Vous savez, monsieur le ministre, que la conjoncture s'annonce défavorable pour les productions animales, en particulier bovines, ovines et porcines. Ces productions risquent de voir leur prix encore chuter, alors qu'elles doivent faire face à un coût d'alimentation de plus en plus élevé en raison de l'augmentation du prix des céréales.
J'ai reçu récemment les éleveurs de porcs creusois. Ils m'ont fait part de la situation catastrophique dans laquelle ils se trouvent et de leur inquiétude pour l'avenir de leur exploitation, car ils se sentent proches du dépôt de bilan. C'est une réalité ! Votre budget n'apporte pas de réponse à leurs interrogations. Il ne répond pas non plus aux attentes des territoires ruraux, qui ont besoin de solidarité. De même, il ne permettra pas à l'agriculture de relever les défis auxquels elle sera confrontée dans les années à venir.

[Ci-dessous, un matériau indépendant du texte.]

Lemma add_labels_join ls : Forall label_ok ls -> add_labels [] ls = join ls.
Proof.
  intros Hok. destruct ls as [|l ls]; [done|]. inversion Hok as [|? ? [Hl _] Hls]; subst.
  cbn [add_labels]. rewrite bool_decide_true by done. cbn [app].
  destruct ls as [|l' ls]; [done|]. rewrite add_labels_cons; [done| |done|done].
  intros ->. zlen_lia.
Qed.

Lemma small_sign b : b2z b <= 63 -> Z.land (b2z b) 0xc0 =? 0 = true.
Proof.
  intros H. pose proof (b2z_range b). apply Z.eqb_eq, Z.bits_inj'. intros n Hn.
  rewrite Z.land_spec, Z.bits_0. destruct (Z.ltb_spec n 6).
  - assert (n = 0 \/ n = 1 \/ n = 2 \/ n = 3 \/ n = 4 \/ n = 5) as Hc by lia.
    decompose [or] Hc; subst; apply andb_false_r.
  - destruct (decide (b2z b = 0)) as [->|]; [by rewrite Z.bits_0|].
    rewrite (Z.bits_above_log2 (b2z b)); [done|lia|].
    apply Z.lt_le_trans with 6; [|done]. apply Z.log2_lt_pow2; lia.
Qed.

Lemma read_labels buf ls tail fuel i name :
  wf i -> failed i = false -> Forall label_ok ls ->
  left_ i = concat (map wire_label ls) ++ tail ->
  (length ls <= fuel)%nat ->
  exists i', read_label buf fuel i name =
      read_label buf (fuel - length ls) i' (add_labels name ls) /\
    wf i' /\ failed i' = false /\ left_ i' = tail /\ text i' = text i /\ seekable i' = seekable i.
Proof.
  revert fuel i name. induction ls as [|l ls IH]; intros fuel i name Hw Hf Hok Hl Hfu.
  - exists i. rewrite Nat.sub_0_r. done.
  - inversion Hok as [|? ? [Hlen Hd] Hls]; subst.
    destruct fuel as [|fuel]; [cbn in Hfu; lia|]. cbn [length] in *.
    cbn [map concat] in Hl. unfold wire_label in Hl at 1. cbn [app] in Hl.
    rewrite <- app_assoc in Hl.
    destruct (left_get i _ _ Hw Hf Hl) as (i1 & Hg & Hw1 & Hl1 & Hf1 & Ht1 & Hk1 & _).
    destruct (left_read i1 l _ Hw1 Hf1 Hl1) as (i2 & Hr & Hw2 & Hl2 & Hf2 & Ht2 & Hk2 & _).
    destruct (IH fuel i2 ((if bool_decide (name = []) then name else name ++ [label_split_char]) ++ l)
      Hw2 Hf2 Hls Hl2 ltac:(lia)) as (i3 & H3 & Hw3 & Hf3 & Hl3 & Ht3 & Hk3).
    exists i3. split_and!; try done; [|congruence|congruence].
    cbn [read_label]. rewrite Hg. rewrite b2z_z2b, u8_small by lia.
    rewrite <- (u8_small (zlen l)) at 1 by lia. rewrite <- b2z_z2b, small_sign by
      (rewrite b2z_z2b, u8_small; lia). cbn [negb].
    destruct (Z.eqb_spec (zlen l) 0); [lia|]. rewrite Hr.
    replace (Z.to_nat (zlen l) - length l)%nat with 0%nat by (unfold zlen; lia).
    cbn [take]. rewrite app_nil_r, H3. cbn [add_labels]. done.
Qed.

(** A name without pointers is read to its end. *)
Lemma read_wire_name buf ls fuel i name rest :
  wf i -> failed i = false -> Forall label_ok ls -> left_ i = wire_name ls ++ rest ->
  (length ls < fuel)%nat ->
  exists i', read_label buf fuel i name = Ret (i', add_labels name ls) /\
    wf i' /\ failed i' = false /\ left_ i' = rest /\ text i' = text i /\ seekable i' = seekable i.
Proof.
  intros Hw Hf Hok Hl Hfu. unfold wire_name in Hl. rewrite <- app_assoc in Hl.
  destruct (read_labels buf ls _ fuel i name Hw Hf Hok Hl ltac:(lia))
    as (i1 & -> & Hw1 & Hf1 & Hl1 & Ht1 & Hk1).
  destruct (fuel - length ls)%nat as [|k] eqn:Ek; [lia|]. cbn [read_label].
  destruct (left_get i1 _ _ Hw1 Hf1 Hl1) as (i2 & -> & Hw2 & Hl2 & Hf2 & Ht2 & Hk2 & _).
  exists i2. split; [done|]. split_and!; try done; congruence.
Qed.

End Names.

(** ** The header's fields *)
Module Fields.
Import DnsHeader.

Inductive field :=
| F_ID | F_QR | F_Opcode | F_AA | F_TC | F_RD | F_RA | F_Z | F_RCODE
| F_QDCOUNT | F_ANCOUNT | F_NSCOUNT | F_ARCOUNT.
#[export] Instance field_eq_dec : EqDecision field.
Proof. solve_decision. Defined.

Definition get_field (f : field) : dns_header -> Z :=
  match f with
  | F_ID => ID | F_QR => QR | F_Opcode => Opcode | F_AA => AA | F_TC => TC | F_RD => RD
  | F_RA => RA | F_Z => Z_ | F_RCODE => RCODE | F_QDCOUNT => QDCOUNT | F_ANCOUNT => ANCOUNT
  | F_NSCOUNT => NSCOUNT | F_ARCOUNT => ARCOUNT
  end.
Definition set_field (f : field) : dns_header -> Z -> dns_header :=
  match f with
  | F_ID => set_ID | F_QR => set_QR | F_Opcode => set_Opcode | F_AA => set_AA | F_TC => set_TC
  | F_RD => set_RD | F_RA => set_RA | F_Z => set_Z | F_RCODE => set_RCODE
  | F_QDCOUNT => set_QDCOUNT | F_ANCOUNT => set_ANCOUNT | F_NSCOUNT => set_NSCOUNT
  | F_ARCOUNT => set_ARCOUNT
  end.

(** What a field keeps of a value. *)
Definition field_value (f : field) (v : Z) : Z :=
  match f with
  | F_ID | F_QDCOUNT | F_ANCOUNT | F_NSCOUNT | F_ARCOUNT => u16 v
  | F_QR | F_AA | F_TC | F_RD | F_RA => if v =? 0 then 0 else 1
  | F_Opcode | F_RCODE => v mod 16
  | F_Z => v mod 8
  end.

Definition all_fields : list field :=
  [F_ID; F_QR; F_Opcode; F_AA; F_TC; F_RD; F_RA; F_Z; F_RCODE; F_QDCOUNT; F_ANCOUNT; F_NSCOUNT; F_ARCOUNT].

Lemma header_octets h : header_wf h ->
  exists b0 b1 b2 b3 b4 b5 b6 b7 b8 b9 b10 b11, h = [b0;b1;b2;b3;b4;b5;b6;b7;b8;b9;b10;b11].
Proof.
  unfold header_wf, zlen, DNS_HEADER_LENGTH. intros H.
  do 12 (destruct h as [|? h]; [cbn in H; lia|]). destruct h; [|cbn in H; lia].
  by do 12 eexists.
Qed.

Lemma set_field_wf f h v : header_wf h -> header_wf (set_field f h v).
Proof.
  intros (b0&b1&b2&b3&b4&b5&b6&b7&b8&b9&b10&b11&->)%header_octets.
  by destruct f; cbn; unfold set_QR, set_AA, set_TC, set_RD, set_RA; try destruct (v =? 0).
Qed.

Lemma encode_decode v : u16 (Z.shiftl (b2z (z2b (Z.shiftr v 8))) 8 + b2z (z2b (Z.land v 255))) = u16 v.
Proof.
  rewrite !b2z_z2b. change 255 with (Z.ones 8). rewrite Z.land_ones, Z.shiftr_div_pow2, Z.shiftl_mul_pow2 by lia.
  change (2 ^ 8) with 256. unfold u8, u16. Z.div_mod_to_equations. lia.
Qed.

(** The flags share the octets 2 and 3. *)
Definition octet_of (f : field) : nat :=
  match f with
  | F_QR | F_Opcode | F_AA | F_TC | F_RD => 2
  | F_RA | F_Z | F_RCODE => 3
  | _ => 0
  end.
Definition all_bytes : list byte := map (fun n => z2b (Z.of_nat n)) (seq 0 256).
Definition mid (b2 b3 : byte) : dns_header :=
  [Byte.x00; Byte.x00; b2; b3; Byte.x00; Byte.x00; Byte.x00; Byte.x00; Byte.x00; Byte.x00; Byte.x00; Byte.x00].

Definition flag_ok (f g : field) (b : byte) (v : Z) : bool :=
  bool_decide (f = F_RA /\ v = 0) ||
  (get_field g (set_field f (mid b b) v) =?
    (if decide (g = f) then field_value f v else get_field g (mid b b))).

Lemma all_bytes_elem b : b ∈ all_bytes.
Proof.
  apply list_elem_of_fmap. exists (Z.to_nat (b2z b)). pose proof (b2z_range b).
  split; [by rewrite Z2Nat.id, z2b_b2z by lia|]. apply elem_of_seq. lia.
Qed.

Lemma flags_checked2 :
  forallb (fun b => forallb (fun v => forallb (fun f => forallb (fun g => flag_ok f g b v)
    [F_QR; F_Opcode; F_AA; F_TC; F_RD]) [F_QR; F_Opcode; F_AA; F_TC; F_RD])
    (map Z.of_nat (seq 0 16))) all_bytes = true.
Proof. vm_compute. reflexivity. Qed.
Lemma flags_checked3 :
  forallb (fun b => forallb (fun v => forallb (fun f => forallb (fun g => flag_ok f g b v)
    [F_RA; F_Z; F_RCODE]) [F_RA; F_Z; F_RCODE]) (map Z.of_nat (seq 0 16))) all_bytes = true.
Proof. vm_compute. reflexivity. Qed.

(** Only this much of the value matters for a flag. *)
Definition norm (f : field) (v : Z) : Z :=
  match f with
  | F_Opcode | F_Z | F_RCODE => v mod 16
  | _ => if v =? 0 then 0 else 1
  end.

Lemma norm_elem f v : norm f v ∈ map Z.of_nat (seq 0 16).
Proof.
  assert (0 <= norm f v < 16) as H.
  { unfold norm. pose proof (Z.mod_pos_bound v 16). destruct f; try destruct (_ =? _); lia. }
  apply list_elem_of_fmap. exists (Z.to_nat (norm f v)). split; [lia|]. apply elem_of_seq. lia.
Qed.

Lemma land_mod_ones v n k : 0 <= k <= n -> Z.land (v mod 2 ^ n) (Z.ones k) = Z.land v (Z.ones k).
Proof.
  intros H. apply Z.bits_inj'. intros i Hi. rewrite !Z.land_spec, Z.testbit_ones_nonneg by lia.
  destruct (Z.ltb_spec i k); [|by rewrite !andb_false_r].
  by rewrite Z.mod_pow2_bits_low by lia.
Qed.

Lemma set_norm f h v : octet_of f <> 0%nat -> set_field f h v = set_field f h (norm f v).
Proof.
  intros Ho. pose proof (land_mod_ones v 4 4 ltac:(lia)) as H4.
  pose proof (land_mod_ones v 4 3 ltac:(lia)) as H3.
  change (2 ^ 4) with 16 in *. change (Z.ones 4) with 15 in *. change (Z.ones 3) with 7 in *.
  destruct f; try done; unfold norm; cbn [set_field];
    unfold set_QR, set_Opcode, set_AA, set_TC, set_RD, set_RA, set_Z, set_RCODE, half_byte_mask_0xF;
    rewrite ?H3, ?H4; try done; by destruct (v =? 0).
Qed.

Lemma value_norm f v : octet_of f <> 0%nat -> field_value f (norm f v) = field_value f v.
Proof.
  intros Ho. destruct f; try done; unfold norm; cbn [field_value]; try by destruct (v =? 0).
  all: Z.div_mod_to_equations; lia.
Qed.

Il est facile de dire aux agriculteurs qu'ils doivent vivre de leur travail, mais comment le peuvent-ils alors que 50 % à 80 % de leur chiffre d'affaires proviennent des aides françaises et européennes ? Ces aides sont d'ailleurs réparties de façon injuste puisque 80 % d'entre elles vont à 20 % des agriculteurs, favorisant ainsi l'agriculture intensive, au détriment de l'élevage, notamment celui du Massif central. Vous avez dit tout à l'heure, monsieur le ministre, que vous aviez l'intention de revoir cette question. Il faudra aller assez loin !
À la veille d'une réforme décisive de la PAC, quelle position entendez-vous défendre ? Quelles mesures pensez-vous prendre pour permettre enfin à nos exploitants agricoles de vivre dignement de leur travail ? Comment envisagez-vous de préserver l'équilibre de nos territoires ?
Vos orientations budgétaires ne nous rassurent pas. Elles confirment l'abandon de l'agriculture au marché et un certain désintérêt du Gouvernement pour les zones rurales défavorisées et les agriculteurs les plus fragiles. Nous n'y trouvons pas de signes d'une volonté d'aller à l'encontre de la politique libérale menée par Bruxelles.
Il s'agit d'un budget de renoncement, monsieur le ministre, qui ne permet même pas d'assurer les besoins actuels au niveau local, par exemple en termes de mise aux normes et d'installation. Il ne donne aucun message d'espoir à la profession, comme si vous-même et le Gouvernement aviez déjà décidé de sacrifier des pans entiers de notre agriculture.
C'est la raison pour laquelle le groupe socialiste ne votera pas ce budget.